Brief:
The answer should be one number only, namely how many lines of the records hold the word "land".

•••

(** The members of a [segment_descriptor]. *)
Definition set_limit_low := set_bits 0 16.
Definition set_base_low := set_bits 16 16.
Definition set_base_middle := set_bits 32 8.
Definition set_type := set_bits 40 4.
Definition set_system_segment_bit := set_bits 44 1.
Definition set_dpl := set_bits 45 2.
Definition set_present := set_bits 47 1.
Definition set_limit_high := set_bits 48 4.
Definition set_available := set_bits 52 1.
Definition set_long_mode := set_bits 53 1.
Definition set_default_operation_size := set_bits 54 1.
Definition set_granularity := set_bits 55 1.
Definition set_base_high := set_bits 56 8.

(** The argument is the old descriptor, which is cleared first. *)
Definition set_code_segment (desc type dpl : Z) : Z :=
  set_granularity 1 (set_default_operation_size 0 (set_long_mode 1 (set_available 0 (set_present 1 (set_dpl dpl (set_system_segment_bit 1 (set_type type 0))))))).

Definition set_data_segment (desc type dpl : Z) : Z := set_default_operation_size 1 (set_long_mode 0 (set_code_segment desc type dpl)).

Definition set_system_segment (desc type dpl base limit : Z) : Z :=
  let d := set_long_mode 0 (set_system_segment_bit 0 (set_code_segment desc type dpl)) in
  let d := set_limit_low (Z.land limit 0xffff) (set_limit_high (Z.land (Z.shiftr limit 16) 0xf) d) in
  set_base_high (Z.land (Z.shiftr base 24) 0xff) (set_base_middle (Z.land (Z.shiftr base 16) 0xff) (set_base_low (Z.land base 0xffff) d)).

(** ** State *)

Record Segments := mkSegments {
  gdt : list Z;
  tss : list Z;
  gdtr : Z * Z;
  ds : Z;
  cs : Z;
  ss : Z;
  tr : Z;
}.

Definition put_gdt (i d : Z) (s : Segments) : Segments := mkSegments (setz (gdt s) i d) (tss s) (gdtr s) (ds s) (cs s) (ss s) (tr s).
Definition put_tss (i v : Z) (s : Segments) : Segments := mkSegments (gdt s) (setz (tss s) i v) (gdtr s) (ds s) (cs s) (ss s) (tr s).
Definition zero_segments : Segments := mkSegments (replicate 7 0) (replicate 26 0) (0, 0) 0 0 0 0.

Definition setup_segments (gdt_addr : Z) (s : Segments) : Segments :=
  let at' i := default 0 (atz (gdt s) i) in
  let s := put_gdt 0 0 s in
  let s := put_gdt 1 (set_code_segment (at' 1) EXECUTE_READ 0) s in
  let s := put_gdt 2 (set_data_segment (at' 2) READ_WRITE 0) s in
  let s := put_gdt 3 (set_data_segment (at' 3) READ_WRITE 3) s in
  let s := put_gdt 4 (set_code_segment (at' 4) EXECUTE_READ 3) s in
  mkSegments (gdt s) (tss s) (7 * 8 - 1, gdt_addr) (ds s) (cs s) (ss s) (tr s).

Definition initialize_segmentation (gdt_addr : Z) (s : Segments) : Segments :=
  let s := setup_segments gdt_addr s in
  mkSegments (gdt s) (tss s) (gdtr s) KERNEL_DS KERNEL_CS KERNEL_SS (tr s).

•••

Response to this exercise:
2